- _What is needed_
What do the lines say, reproduced word for word, from the first of the entries below through the line bearing "([get_Eeq], [get_i0], [get_Ds]), the"?

Records from a data collection
(** * Shallow embedding of [bmlite.SPM.dae]: [residuals] and [bandwidth].

    Floating-point numbers are modelled by the real numbers of the Standard
    Library; numpy 1-D arrays by [list R]; numpy indexing, fancy indexing,
    slicing, broadcasting and index assignment by the functions of the
    section [Numpy] below, which fail ([None]) where numpy raises
    ([IndexError], [ValueError]).  The material functions of the electrodes
    ([get_Eeq], [get_i0], [get_Ds]), the physical constants and the finite
    volume operators [grad_r] / [div_r] of [bmlite.math] are inputs of the
    model: every result below holds for all of them. *)

From Stdlib Require Import Reals Lra List String Bool Arith Lia.
Import ListNotations.
Open Scope R_scope.

(** ** A small exception monad: [None] is a raised Python exception. *)

Definition bind {A B} (m : option A) (k : A -> option B) : option B :=
  match m with Some a => k a | None => None end.

Notation "'let*' x ':=' m 'in' k" := (bind m (fun x => k))
  (at level 200, x name, m at level 100, right associativity).

(** ** numpy on 1-D arrays *)

Section Numpy.

(** [a[i]] for a non-negative index. *)
Definition at_ (a : list R) (i : nat) : option R := nth_error a i.

(** [a[idx]] with an integer index array (fancy indexing). *)
Fixpoint take_idx (a : list R) (idx : list nat) : option (list R) :=
  match idx with
  | [] => Some []
  | i :: idx' => let* x := at_ a i in let* xs := take_idx a idx' in Some (x :: xs)
  end.

(** [a[-1]] *)
Definition last_ (a : list R) : option R :=
  match rev a with [] => None | x :: _ => Some x end.

(** [a[:-1]] and [a[1:]] *)
Definition drop_last (a : list R) : list R := removelast a.
Definition drop_first (a : list R) : list R := tl a.

(** Elementwise binary operation with 1-D broadcasting. *)
Fixpoint zip_with (f : R -> R -> R) (a b : list R) : list R :=
  match a, b with
  | x :: a', y :: b' => f x y :: zip_with f a' b'
  | _, _ => []
  end.

Definition bcast (f : R -> R -> R) (a b : list R) : option (list R) :=
  if Nat.eqb (List.length a) (List.length b) then Some (zip_with f a b)
  else if Nat.eqb (List.length a) 1 then Some (map (f (hd 0 a)) b)
  else if Nat.eqb (List.length b) 1 then Some (map (fun x => f x (hd 0 b)) a)
  else None.

(** scalar * array and array * scalar *)
Definition smul (k : R) (a : list R) : list R := map (Rmult k) a.
Definition muls (a : list R) (k : R) : list R := map (fun x => x * k) a.

(** [res[i] = v] *)
Fixpoint replace_nth (a : list R) (i : nat) (v : R) : list R :=
  match a, i with
  | [], _ => []
  | _ :: a', O => v :: a'
  | x :: a', S i' => x :: replace_nth a' i' v
  end.

Definition assign_at (a : list R) (i : nat) (v : R) : option (list R) :=
  if Nat.ltb i (List.length a) then Some (replace_nth a i v) else None.

(** A sequence of single-element assignments, performed in order. *)
Fixpoint apply_writes (w : list (nat * R)) (a : list R) : option (list R) :=
  match w with
  | [] => Some a
  | (i, v) :: w' => let* a' := assign_at a i v in apply_writes w' a'
  end.

(** [res[idx] = vals]: the values broadcast to the shape of the index array. *)
Definition assign_idx (a : list R) (idx : list nat) (vals : list R) : option (list R) :=
  if Nat.eqb (List.length vals) (List.length idx) then apply_writes (combine idx vals) a
  else if Nat.eqb (List.length vals) 1 then apply_writes (map (fun i => (i, hd 0 vals)) idx) a
  else None.

End Numpy.

(** ** The data model *)

(** [bmlite.Constants]: Faraday's constant and the gas constant ([c.R]). *)
Record Constants := mkConstants { F : R; R_gas : R }.

(** [bmlite.math.grad_r] and [bmlite.math.div_r]. *)
Record MathOps := mkMathOps {
  grad_r : list R -> list R -> list R;
  div_r : list R -> list R -> list R -> list R }.

(** An electrode domain ([sim.an], [sim.ca]): its pointers into the state
    vector, particle mesh, parameters and material functions. *)
Record Electrode := mkElectrode {
  ptr_phi_ed : nat;            (* ptr['phi_ed'] *)
  r_ptr_Li_ed : list nat;      (* r_ptr['Li_ed'] *)
  Li_max : R;
  alpha_a : R;
  alpha_c : R;
  A_s : R;
  thick : R;
  r : list R;
  rm : list R;
  rp : list R;
  get_Eeq : R -> R -> R;
  get_i0 : R -> R -> R -> R;
  get_Ds : list R -> R -> list R }.

Record Electrolyte := mkElectrolyte {
  ptr_phi_el : nat;            (* ptr['phi_el'] *)
  Li_0 : R }.

Record Battery := mkBattery { temp : R; cap : R; area : R }.

(** The simulation object; [flag_post] is [sim._flags['post']]. *)
Record Simulation := mkSimulation {
  bat : Battery;
  el : Electrolyte;
  an : Electrode;
  ca : Electrode;
  t0 : R;
  flag_post : bool;
  sv0 : list R;
  svdot0 : list R }.

(** The [exp['events']] snapshot, with exactly its seven keys. *)
Record Events := mkEvents {
  time_s : R; time_min : R; time_h : R;
  current_A : R; current_C : R; voltage_V : R; power_W : R }.

(** The experiment dict: ['mode'], ['units'], ['value'] and, once a
    residual call has run, ['events']. *)
Record Experiment := mkExperiment {
  mode : string;
  units : string;
  value : R -> R;
  events : option Events }.

Definition set_events (ex : Experiment) (ev : Events) : Experiment :=
  mkExperiment (mode ex) (units ex) (value ex) (Some ev).

(** What a call to [residuals] can read or write: the simulation, the
    solver's buffers [sv], [svdot], [res], and the experiment dict. *)
Record Store := mkStore {
  st_sim : Simulation;
  st_sv : list R;
  st_svdot : list R;
  st_res : list R;
  st_exp : Experiment }.

(** ** [residuals] *)

Section Residuals.

Variable c : Constants.
Variable m : MathOps.

(** Reaction current of an electrode (the "Reaction current" block):
    overpotential, exchange current density and Butler-Volmer rate. *)
Definition reaction_rate (ed : Electrode) (phi_ed phi_el xs_surf Li_0 T : R) : R :=
  let eta := phi_ed - phi_el - get_Eeq ed xs_surf T in
  let i0 := get_i0 ed xs_surf Li_0 T in
  i0 / F c * (  exp ( alpha_a ed * F c * eta / R_gas c / T)
              - exp (- alpha_c ed * F c * eta / R_gas c / T)  ).

(** "Weighted solid particle properties" and the flux vector [Js] of the
    solid-phase COM: [np.concat([[0.], Ds*grad_r(r, Li), [-sdot]])]. *)
Definition solid_flux (ed : Electrode) (xs : list R) (T sdot : R) : option (list R) :=
  let Li := muls xs (Li_max ed) in
  let* dr := bcast Rminus (drop_first (r ed)) (drop_last (r ed)) in
  let* hm := bcast Rminus (drop_last (rp ed)) (drop_last (rm ed)) in
  let* wt_m := bcast Rdiv (smul (1/2) hm) dr in
  let* hp := bcast Rminus (drop_first (rp ed)) (drop_first (rm ed)) in
  let* wt_p := bcast Rdiv (smul (1/2) hp) dr in
  let* dm := bcast Rmult wt_m (get_Ds ed (drop_last xs) T) in
  let* dp := bcast Rmult wt_p (get_Ds ed (drop_first xs) T) in
  let* Ds := bcast Rplus dm dp in
  let* inner := bcast Rmult Ds (grad_r m (r ed) Li) in
  Some ([0] ++ inner ++ [- sdot]).

(** [res[r_ptr['Li_ed']] = Li_max*svdot[r_ptr['Li_ed']] - div_r(rm, rp, Js)] *)
Definition solid_com (ed : Electrode) (svdot res : list R) (Js : list R) : option (list R) :=
  let* xdot := take_idx svdot (r_ptr_Li_ed ed) in
  let* rows := bcast Rminus (smul (Li_max ed) xdot) (div_r m (rm ed) (rp ed) Js) in
  assign_idx res (r_ptr_Li_ed ed) rows.

(** The four-branch "Boundary conditions" block, writing the cathode
    solid-phase COC row and the electrolyte potential row. *)
Definition boundary_conditions (sim : Simulation) (ex : Experiment) (t : R)
    (sdot_an sdot_ca voltage_V power_W : R) (res : list R) : option (list R) :=
  let an := an sim in let ca := ca sim in let bat := bat sim in
  let pca := ptr_phi_ed ca in let pel := ptr_phi_el (el sim) in
  let value := value ex in
  if String.eqb (mode ex) "current" && String.eqb (units ex) "A" then
    let* res := assign_at res pca (sdot_ca * A_s ca * thick ca * F c - value t / area bat) in
    assign_at res pel (sdot_an * A_s an * thick an * F c + value t / area bat)
  else if String.eqb (mode ex) "current" && String.eqb (units ex) "C" then
    let* res := assign_at res pca (sdot_ca * A_s ca * thick ca * F c - value t * cap bat / area bat) in
    assign_at res pel (sdot_an * A_s an * thick an * F c + value t * cap bat / area bat)
  else if String.eqb (mode ex) "voltage" then
    let* res := assign_at res pca (voltage_V - value t) in
    assign_at res pel (sdot_an * A_s an * thick an + sdot_ca * A_s ca * thick ca)
  else if String.eqb (mode ex) "power" then
    let* res := assign_at res pca (power_W - value t) in
    assign_at res pel (sdot_an * A_s an * thick an + sdot_ca * A_s ca * thick ca)
  else Some res.

(** [residuals(t, sv, svdot, res, (sim, exp))]: the new store (with [res]
    written and [exp['events']] set) and the return value, [None] or
    [(sdot_an, sdot_ca)] when [sim._flags['post']] is set. *)
Definition residuals (t : R) (s : Store) : option (Store * option (R * R)) :=
  let sim := st_sim s in let ex := st_exp s in
  let sv := st_sv s in let svdot := st_svdot s in
  let bat := bat sim in let el := el sim in let an := an sim in let ca := ca sim in
  let T := temp bat in
  let* phi_an := at_ sv (ptr_phi_ed an) in
  let* phi_el := at_ sv (ptr_phi_el el) in
  let* phi_ca := at_ sv (ptr_phi_ed ca) in
  let* xs_an := take_idx sv (r_ptr_Li_ed an) in
  let* xs_ca := take_idx sv (r_ptr_Li_ed ca) in
  (* Anode *)
  let* xs_an_surf := last_ xs_an in
  let sdot_an := reaction_rate an phi_an phi_el xs_an_surf (Li_0 el) T in
  let* Js_an := solid_flux an xs_an T sdot_an in
  let* res := solid_com an svdot (st_res s) Js_an in
  let* res := assign_at res (ptr_phi_ed an) (phi_an - 0) in
  (* Cathode *)
  let* xs_ca_surf := last_ xs_ca in
  let sdot_ca := reaction_rate ca phi_ca phi_el xs_ca_surf (Li_0 el) T in
  let* Js_ca := solid_flux ca xs_ca T sdot_ca in
  let* res := solid_com ca svdot res Js_ca in
  (* External current *)
  let i_ext := - sdot_an * A_s an * thick an * F c in
  let voltage_V := phi_ca in
  let current_A := i_ext * area bat in
  let power_W := current_A * voltage_V in
  let* res := boundary_conditions sim ex t sdot_an sdot_ca voltage_V power_W res in
  (* Events tracking *)
  let total_time := t0 sim + t in
  let ev := mkEvents total_time (total_time / 60) (total_time / 3600)
              current_A (current_A / cap bat) voltage_V power_W in
  Some (mkStore sim sv svdot res (set_events ex ev),
        if flag_post sim then Some (sdot_an, sdot_ca) else None).

End Residuals.

(** ** [bandwidth] *)

Section Bandwidth.

Variable c : Constants.
Variable m : MathOps.

(** The fake OCV experiment [{'mode': 'current', 'units': 'C',
    'value': lambda t: 0.}] (no ['events'] key yet). *)
Definition ocv_exp : Experiment := mkExperiment "current" "C" (fun _ => 0) None.

(** Python's [max(1e-6, 1e-6*y)]: the first argument unless the second is
    greater. *)
Definition step (y : R) : R :=
  if Rlt_dec (1e-6) (1e-6 * y) then 1e-6 * y else 1e-6.

Fixpoint zip_rows (f : list R -> R -> list R) (rows : list (list R)) (col : list R)
    : list (list R) :=
  match rows, col with
  | row :: rows', v :: col' => f row v :: zip_rows f rows' col'
  | _, _ => []
  end.

(** [jac[:, j] = col] and [jac[:, j] += col] *)
Definition set_col (jac : list (list R)) (j : nat) (col : list R) : option (list (list R)) :=
  if Nat.eqb (List.length col) (List.length jac)
  then Some (zip_rows (fun row v => replace_nth row j v) jac col) else None.

Definition add_col (jac : list (list R)) (j : nat) (col : list R) : option (list (list R)) :=
  if Nat.eqb (List.length col) (List.length jac)
  then Some (zip_rows (fun row v => replace_nth row j (nth j row 0 + v)) jac col) else None.

(** The first loop: perturb [sv[j]], re-evaluate, [jac[:, j] = res_0 - res].
    The buffer [res] and the dict [expr] are threaded from one call to the
    next, as in the source. *)
Fixpoint probe_sv (sim : Simulation) (sv svdot res_0 : list R) (js : list nat)
    (res : list R) (expr : Experiment) (jac : list (list R))
    : option (list (list R) * list R * Experiment) :=
  match js with
  | [] => Some (jac, res, expr)
  | j :: js' =>
      let* y := at_ sv j in
      let* dsv := assign_at sv j (y + step y) in
      let* o := residuals c m 0 (mkStore sim dsv svdot res expr) in
      let res := st_res (fst o) in
      let* dres := bcast Rminus res_0 res in
      let* jac := set_col jac j dres in
      probe_sv sim sv svdot res_0 js' res (st_exp (fst o)) jac
  end.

- _Problem solution_
(** * Shallow embedding of [bmlite.SPM.dae]: [residuals] and [bandwidth].

    Floating-point numbers are modelled by the real numbers of the Standard
    Library; numpy 1-D arrays by [list R]; numpy indexing, fancy indexing,
    slicing, broadcasting and index assignment by the functions of the
    section [Numpy] below, which fail ([None]) where numpy raises
    ([IndexError], [ValueError]).  The material functions of the electrodes
    ([get_Eeq], [get_i0], [get_Ds]), the physical constants and the finite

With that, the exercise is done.